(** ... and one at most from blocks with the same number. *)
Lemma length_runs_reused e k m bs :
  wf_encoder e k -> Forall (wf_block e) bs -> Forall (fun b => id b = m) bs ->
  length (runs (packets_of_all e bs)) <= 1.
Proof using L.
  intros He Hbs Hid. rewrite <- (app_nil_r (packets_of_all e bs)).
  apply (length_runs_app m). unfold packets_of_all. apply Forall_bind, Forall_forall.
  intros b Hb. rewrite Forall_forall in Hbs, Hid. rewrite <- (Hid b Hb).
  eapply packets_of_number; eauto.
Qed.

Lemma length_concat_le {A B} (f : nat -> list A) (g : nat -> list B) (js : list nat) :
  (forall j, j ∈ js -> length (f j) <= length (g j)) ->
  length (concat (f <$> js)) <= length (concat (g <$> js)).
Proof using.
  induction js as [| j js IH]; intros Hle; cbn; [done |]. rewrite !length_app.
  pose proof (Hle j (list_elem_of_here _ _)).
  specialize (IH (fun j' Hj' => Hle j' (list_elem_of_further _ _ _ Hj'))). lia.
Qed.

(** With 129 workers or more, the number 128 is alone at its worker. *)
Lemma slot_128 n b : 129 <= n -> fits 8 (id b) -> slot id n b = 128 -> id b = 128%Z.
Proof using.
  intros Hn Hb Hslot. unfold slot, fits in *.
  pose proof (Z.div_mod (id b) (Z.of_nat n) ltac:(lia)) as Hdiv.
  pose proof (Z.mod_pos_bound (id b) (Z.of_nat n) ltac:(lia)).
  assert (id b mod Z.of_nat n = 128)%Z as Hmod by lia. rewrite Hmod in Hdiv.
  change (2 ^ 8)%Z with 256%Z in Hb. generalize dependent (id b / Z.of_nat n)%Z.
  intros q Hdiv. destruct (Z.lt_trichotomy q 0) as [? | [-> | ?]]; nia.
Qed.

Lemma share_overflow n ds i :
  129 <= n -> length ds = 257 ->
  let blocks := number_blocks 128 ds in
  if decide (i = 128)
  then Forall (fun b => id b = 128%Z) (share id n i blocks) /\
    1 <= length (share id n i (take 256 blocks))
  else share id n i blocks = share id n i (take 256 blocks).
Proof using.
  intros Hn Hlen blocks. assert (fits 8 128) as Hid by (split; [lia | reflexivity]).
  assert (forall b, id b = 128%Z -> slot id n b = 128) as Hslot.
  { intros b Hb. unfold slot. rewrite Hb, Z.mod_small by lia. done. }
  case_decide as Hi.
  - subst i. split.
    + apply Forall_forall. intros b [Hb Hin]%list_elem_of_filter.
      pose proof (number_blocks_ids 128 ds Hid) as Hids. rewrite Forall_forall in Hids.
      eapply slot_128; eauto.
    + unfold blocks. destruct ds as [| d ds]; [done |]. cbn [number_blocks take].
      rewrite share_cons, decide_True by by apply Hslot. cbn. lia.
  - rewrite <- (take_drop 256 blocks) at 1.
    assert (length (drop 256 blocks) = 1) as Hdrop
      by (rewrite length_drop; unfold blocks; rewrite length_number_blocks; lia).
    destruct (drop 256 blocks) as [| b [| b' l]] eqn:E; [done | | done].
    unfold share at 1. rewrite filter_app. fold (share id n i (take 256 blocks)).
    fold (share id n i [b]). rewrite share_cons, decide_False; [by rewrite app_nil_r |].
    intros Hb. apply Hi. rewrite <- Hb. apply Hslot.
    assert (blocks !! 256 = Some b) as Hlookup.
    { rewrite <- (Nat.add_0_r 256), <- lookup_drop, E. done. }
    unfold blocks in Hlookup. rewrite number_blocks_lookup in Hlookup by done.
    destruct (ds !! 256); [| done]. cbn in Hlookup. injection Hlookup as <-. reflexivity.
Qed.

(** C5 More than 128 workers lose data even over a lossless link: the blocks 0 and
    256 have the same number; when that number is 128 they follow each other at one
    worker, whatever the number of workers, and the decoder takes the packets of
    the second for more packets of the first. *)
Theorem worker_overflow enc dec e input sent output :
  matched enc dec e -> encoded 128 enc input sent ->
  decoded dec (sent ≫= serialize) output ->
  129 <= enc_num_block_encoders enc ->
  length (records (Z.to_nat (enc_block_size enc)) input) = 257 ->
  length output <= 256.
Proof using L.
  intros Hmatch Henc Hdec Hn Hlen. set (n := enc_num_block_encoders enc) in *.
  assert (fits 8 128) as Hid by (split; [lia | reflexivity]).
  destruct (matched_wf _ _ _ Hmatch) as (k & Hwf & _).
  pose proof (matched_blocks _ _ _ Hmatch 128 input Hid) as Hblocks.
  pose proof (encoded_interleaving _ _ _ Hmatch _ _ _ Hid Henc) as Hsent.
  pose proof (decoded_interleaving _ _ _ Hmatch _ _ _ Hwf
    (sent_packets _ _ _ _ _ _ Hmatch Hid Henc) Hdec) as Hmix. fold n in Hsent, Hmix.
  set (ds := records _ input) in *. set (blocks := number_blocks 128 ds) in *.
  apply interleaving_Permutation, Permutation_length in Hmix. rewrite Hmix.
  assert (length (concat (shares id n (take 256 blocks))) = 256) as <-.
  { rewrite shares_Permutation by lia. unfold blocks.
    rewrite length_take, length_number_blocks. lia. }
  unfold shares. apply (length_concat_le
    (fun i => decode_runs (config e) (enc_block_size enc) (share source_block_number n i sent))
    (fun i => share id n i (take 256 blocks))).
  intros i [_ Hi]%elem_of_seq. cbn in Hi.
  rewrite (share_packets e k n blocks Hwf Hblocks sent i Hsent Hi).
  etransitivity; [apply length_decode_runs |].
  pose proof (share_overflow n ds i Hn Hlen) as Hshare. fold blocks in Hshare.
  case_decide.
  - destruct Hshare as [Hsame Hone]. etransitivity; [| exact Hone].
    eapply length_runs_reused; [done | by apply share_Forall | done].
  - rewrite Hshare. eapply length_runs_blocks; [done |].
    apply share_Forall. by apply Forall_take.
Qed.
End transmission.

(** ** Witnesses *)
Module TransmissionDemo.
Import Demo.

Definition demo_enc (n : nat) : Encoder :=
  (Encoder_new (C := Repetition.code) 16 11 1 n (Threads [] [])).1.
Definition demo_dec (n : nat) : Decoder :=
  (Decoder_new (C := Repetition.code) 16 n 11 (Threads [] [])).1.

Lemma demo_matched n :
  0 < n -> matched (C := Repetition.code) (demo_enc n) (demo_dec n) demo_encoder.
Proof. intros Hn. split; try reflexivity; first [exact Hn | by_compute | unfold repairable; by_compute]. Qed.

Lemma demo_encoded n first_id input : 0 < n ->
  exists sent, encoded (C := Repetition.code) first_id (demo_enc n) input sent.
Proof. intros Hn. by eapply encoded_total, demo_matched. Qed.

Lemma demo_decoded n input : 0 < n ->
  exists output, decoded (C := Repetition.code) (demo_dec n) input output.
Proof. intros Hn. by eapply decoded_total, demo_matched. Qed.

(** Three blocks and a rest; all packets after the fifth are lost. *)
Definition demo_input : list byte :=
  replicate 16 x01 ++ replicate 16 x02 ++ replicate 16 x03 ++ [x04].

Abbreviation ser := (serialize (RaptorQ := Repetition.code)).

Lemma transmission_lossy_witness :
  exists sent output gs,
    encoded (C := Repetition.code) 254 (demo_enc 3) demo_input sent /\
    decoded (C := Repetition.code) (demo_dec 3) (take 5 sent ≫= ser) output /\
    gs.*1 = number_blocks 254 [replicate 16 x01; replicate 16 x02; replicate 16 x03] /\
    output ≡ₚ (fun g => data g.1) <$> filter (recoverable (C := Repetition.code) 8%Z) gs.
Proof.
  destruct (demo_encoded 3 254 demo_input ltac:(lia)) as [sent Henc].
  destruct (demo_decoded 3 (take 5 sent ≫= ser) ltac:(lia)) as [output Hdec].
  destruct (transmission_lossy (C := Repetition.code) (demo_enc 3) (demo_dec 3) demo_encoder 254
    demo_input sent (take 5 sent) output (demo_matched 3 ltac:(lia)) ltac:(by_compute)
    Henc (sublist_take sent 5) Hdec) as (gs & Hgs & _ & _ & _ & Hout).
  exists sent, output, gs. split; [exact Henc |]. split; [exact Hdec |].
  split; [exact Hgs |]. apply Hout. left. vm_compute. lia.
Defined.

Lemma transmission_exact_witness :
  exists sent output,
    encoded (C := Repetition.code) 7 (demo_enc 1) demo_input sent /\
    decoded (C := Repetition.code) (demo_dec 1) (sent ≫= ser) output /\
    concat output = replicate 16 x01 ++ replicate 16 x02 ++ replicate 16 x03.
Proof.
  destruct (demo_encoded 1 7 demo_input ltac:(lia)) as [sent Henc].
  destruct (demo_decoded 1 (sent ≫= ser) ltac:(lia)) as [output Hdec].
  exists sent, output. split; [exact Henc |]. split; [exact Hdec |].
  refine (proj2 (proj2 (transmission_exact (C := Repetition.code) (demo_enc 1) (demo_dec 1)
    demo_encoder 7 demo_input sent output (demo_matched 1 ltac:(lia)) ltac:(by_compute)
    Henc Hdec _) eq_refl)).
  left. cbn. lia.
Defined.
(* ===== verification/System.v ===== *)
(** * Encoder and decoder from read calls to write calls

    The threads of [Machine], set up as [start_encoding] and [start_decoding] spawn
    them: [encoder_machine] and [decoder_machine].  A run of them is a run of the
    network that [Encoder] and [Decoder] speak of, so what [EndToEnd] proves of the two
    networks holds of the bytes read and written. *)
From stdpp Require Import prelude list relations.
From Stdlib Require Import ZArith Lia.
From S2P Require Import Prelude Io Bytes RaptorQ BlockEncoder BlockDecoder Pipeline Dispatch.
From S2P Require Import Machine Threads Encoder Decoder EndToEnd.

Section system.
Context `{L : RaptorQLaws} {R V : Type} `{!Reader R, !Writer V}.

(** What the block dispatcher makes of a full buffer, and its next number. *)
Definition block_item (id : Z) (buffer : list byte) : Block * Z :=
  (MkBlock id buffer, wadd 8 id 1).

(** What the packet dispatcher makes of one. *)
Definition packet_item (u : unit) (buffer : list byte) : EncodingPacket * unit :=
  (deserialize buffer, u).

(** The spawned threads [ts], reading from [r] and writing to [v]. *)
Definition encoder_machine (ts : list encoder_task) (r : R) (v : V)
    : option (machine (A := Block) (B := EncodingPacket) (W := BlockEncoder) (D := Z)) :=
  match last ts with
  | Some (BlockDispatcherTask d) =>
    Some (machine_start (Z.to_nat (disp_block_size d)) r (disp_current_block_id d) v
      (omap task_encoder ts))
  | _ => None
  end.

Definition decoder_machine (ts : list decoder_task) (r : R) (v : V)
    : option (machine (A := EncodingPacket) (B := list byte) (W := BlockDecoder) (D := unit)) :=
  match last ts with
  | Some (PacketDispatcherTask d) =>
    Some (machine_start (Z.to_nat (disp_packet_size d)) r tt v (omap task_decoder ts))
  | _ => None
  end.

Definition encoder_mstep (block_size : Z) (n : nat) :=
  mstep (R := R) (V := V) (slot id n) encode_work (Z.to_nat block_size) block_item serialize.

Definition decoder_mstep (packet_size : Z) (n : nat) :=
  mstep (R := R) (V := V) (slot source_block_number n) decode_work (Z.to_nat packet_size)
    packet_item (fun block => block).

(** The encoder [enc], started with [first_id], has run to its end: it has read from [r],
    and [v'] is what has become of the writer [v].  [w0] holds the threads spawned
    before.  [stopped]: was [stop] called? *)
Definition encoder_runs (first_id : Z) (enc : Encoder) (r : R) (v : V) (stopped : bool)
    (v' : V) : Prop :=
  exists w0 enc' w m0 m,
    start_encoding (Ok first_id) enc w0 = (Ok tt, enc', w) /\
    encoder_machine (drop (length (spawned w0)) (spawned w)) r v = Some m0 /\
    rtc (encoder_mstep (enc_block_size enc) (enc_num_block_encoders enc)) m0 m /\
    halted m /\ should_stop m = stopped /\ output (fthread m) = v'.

━━━━━━━━━━

#### WHAT IS BEING ASKED:
Using the records above, set down exactly the lines from the one with "(** * Encoder" through the one with "network that [Encoder]", inclusive, and nothing more.

#### WRITTEN ANSWER:
(** * Encoder and decoder from read calls to write calls

    The threads of [Machine], set up as [start_encoding] and [start_decoding] spawn
    them: [encoder_machine] and [decoder_machine].  A run of them is a run of the
    network that [Encoder] and [Decoder] speak of, so what [EndToEnd] proves of the two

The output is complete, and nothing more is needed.